##### DATA FOR THE TASK #####

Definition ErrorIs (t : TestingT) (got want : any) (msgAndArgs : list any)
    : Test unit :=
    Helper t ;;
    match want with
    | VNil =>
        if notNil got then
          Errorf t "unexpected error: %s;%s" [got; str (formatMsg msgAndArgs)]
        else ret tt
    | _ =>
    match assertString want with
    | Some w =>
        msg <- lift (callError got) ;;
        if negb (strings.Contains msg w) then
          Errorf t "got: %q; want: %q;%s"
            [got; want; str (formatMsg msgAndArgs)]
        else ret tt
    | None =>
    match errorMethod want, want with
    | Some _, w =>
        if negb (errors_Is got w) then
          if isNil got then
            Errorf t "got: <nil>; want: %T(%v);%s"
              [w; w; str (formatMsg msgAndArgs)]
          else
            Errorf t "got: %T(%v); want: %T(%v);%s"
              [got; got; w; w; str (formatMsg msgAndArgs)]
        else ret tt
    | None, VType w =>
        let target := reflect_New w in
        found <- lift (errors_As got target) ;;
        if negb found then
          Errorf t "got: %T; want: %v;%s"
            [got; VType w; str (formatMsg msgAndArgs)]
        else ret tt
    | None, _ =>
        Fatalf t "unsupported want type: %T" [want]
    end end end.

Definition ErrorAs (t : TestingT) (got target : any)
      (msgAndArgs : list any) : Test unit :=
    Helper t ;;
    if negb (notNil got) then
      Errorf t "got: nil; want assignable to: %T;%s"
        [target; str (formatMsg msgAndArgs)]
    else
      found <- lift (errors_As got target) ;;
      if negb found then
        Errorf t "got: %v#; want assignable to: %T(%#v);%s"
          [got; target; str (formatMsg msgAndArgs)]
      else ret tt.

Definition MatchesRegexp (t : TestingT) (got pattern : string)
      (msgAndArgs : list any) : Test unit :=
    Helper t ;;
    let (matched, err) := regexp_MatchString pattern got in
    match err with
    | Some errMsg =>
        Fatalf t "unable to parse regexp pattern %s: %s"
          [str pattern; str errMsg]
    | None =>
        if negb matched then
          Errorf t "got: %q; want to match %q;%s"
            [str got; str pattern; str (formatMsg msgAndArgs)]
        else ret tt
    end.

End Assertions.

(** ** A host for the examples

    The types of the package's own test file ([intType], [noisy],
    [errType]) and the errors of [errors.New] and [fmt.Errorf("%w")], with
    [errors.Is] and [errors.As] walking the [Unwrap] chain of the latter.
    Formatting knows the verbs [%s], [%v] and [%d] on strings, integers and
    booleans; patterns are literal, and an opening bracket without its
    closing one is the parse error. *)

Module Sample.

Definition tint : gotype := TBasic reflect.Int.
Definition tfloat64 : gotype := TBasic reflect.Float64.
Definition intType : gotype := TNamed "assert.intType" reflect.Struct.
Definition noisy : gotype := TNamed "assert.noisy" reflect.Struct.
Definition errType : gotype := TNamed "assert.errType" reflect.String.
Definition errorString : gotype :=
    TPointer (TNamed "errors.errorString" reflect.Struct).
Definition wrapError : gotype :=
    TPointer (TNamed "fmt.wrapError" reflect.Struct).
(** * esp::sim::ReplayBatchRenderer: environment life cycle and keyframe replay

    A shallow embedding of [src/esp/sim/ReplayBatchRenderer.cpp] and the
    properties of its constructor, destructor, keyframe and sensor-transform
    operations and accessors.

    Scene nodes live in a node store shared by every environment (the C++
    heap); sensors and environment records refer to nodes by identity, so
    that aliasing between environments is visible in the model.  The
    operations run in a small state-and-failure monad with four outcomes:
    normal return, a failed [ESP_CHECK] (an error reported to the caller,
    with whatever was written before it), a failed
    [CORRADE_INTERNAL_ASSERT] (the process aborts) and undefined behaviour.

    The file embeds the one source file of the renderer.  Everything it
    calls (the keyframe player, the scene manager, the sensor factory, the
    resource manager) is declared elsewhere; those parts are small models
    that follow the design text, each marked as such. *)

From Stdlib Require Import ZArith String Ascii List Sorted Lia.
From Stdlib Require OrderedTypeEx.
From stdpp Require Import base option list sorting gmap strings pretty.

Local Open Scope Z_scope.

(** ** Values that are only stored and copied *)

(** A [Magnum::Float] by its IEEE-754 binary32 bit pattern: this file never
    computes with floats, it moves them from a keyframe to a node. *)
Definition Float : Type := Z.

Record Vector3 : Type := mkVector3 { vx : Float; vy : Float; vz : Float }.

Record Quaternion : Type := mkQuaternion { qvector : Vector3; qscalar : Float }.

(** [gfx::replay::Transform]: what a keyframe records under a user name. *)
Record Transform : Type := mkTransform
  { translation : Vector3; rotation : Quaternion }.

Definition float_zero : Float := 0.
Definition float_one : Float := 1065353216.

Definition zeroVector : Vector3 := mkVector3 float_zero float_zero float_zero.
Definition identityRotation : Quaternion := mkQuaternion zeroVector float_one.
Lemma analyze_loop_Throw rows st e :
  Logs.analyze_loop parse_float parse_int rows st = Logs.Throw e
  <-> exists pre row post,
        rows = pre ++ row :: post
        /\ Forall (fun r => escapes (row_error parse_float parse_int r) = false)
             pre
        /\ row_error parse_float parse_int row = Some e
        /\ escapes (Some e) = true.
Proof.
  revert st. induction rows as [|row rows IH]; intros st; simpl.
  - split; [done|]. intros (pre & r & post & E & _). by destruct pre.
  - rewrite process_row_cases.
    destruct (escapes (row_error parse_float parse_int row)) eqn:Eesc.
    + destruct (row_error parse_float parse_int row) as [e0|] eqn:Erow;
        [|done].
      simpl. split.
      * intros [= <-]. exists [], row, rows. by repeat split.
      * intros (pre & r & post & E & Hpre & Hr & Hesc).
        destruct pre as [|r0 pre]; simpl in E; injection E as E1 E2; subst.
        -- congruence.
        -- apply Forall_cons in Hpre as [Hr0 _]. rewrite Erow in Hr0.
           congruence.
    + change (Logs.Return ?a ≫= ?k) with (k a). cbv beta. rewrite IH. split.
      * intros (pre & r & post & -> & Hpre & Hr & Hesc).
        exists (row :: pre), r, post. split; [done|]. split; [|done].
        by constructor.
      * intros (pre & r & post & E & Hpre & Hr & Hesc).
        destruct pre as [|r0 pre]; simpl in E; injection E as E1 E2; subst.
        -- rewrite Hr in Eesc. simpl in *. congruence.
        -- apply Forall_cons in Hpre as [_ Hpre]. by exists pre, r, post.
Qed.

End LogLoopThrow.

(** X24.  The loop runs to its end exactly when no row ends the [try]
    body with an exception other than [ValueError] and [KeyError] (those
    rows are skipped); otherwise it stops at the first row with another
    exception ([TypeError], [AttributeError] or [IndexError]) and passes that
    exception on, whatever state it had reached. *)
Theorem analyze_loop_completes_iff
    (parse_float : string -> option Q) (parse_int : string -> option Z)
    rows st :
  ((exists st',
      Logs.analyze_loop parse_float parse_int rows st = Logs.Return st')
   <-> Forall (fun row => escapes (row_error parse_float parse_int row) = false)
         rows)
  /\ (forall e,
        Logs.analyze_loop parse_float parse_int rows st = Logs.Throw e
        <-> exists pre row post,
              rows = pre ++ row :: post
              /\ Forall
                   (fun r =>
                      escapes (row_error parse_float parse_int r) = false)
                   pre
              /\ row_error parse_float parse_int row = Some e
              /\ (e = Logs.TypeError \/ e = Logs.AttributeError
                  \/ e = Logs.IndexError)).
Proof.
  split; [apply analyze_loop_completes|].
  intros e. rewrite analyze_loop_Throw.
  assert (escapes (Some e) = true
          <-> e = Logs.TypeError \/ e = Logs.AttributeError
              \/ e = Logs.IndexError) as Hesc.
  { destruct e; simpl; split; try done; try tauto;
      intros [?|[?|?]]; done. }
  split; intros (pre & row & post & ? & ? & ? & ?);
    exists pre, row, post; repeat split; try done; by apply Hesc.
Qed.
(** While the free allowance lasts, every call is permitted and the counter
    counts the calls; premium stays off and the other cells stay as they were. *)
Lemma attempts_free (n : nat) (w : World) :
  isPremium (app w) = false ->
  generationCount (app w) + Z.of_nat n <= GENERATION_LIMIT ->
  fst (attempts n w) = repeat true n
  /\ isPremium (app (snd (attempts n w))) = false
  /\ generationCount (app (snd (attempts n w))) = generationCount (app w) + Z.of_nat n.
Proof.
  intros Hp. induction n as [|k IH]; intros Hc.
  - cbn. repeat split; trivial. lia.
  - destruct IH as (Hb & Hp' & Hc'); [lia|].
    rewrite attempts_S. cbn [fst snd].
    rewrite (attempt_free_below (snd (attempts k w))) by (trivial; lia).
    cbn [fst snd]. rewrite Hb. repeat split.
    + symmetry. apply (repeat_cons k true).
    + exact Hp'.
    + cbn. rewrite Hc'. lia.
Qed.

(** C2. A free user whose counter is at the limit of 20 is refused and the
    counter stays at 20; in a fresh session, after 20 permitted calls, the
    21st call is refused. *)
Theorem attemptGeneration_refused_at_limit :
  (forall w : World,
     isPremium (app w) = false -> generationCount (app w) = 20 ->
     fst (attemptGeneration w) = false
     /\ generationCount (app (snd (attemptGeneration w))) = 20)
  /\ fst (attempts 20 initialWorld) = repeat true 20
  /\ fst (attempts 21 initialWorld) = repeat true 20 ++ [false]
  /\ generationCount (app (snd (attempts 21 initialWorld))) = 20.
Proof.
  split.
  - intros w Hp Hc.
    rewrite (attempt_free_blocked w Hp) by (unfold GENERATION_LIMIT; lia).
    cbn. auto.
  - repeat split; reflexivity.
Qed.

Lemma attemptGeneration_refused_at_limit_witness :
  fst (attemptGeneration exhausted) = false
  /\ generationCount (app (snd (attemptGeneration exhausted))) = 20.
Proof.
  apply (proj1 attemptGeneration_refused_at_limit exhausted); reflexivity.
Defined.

#####

ACTION ITEM:
Could you return exactly the stretch of the data above that starts at the line with "that aliasing between" and ends at the line with "The file embeds", both lines included?

TASK OUTPUT:
    that aliasing between environments is visible in the model.  The
    operations run in a small state-and-failure monad with four outcomes:
    normal return, a failed [ESP_CHECK] (an error reported to the caller,
    with whatever was written before it), a failed
    [CORRADE_INTERNAL_ASSERT] (the process aborts) and undefined behaviour.

    The file embeds the one source file of the renderer.  Everything it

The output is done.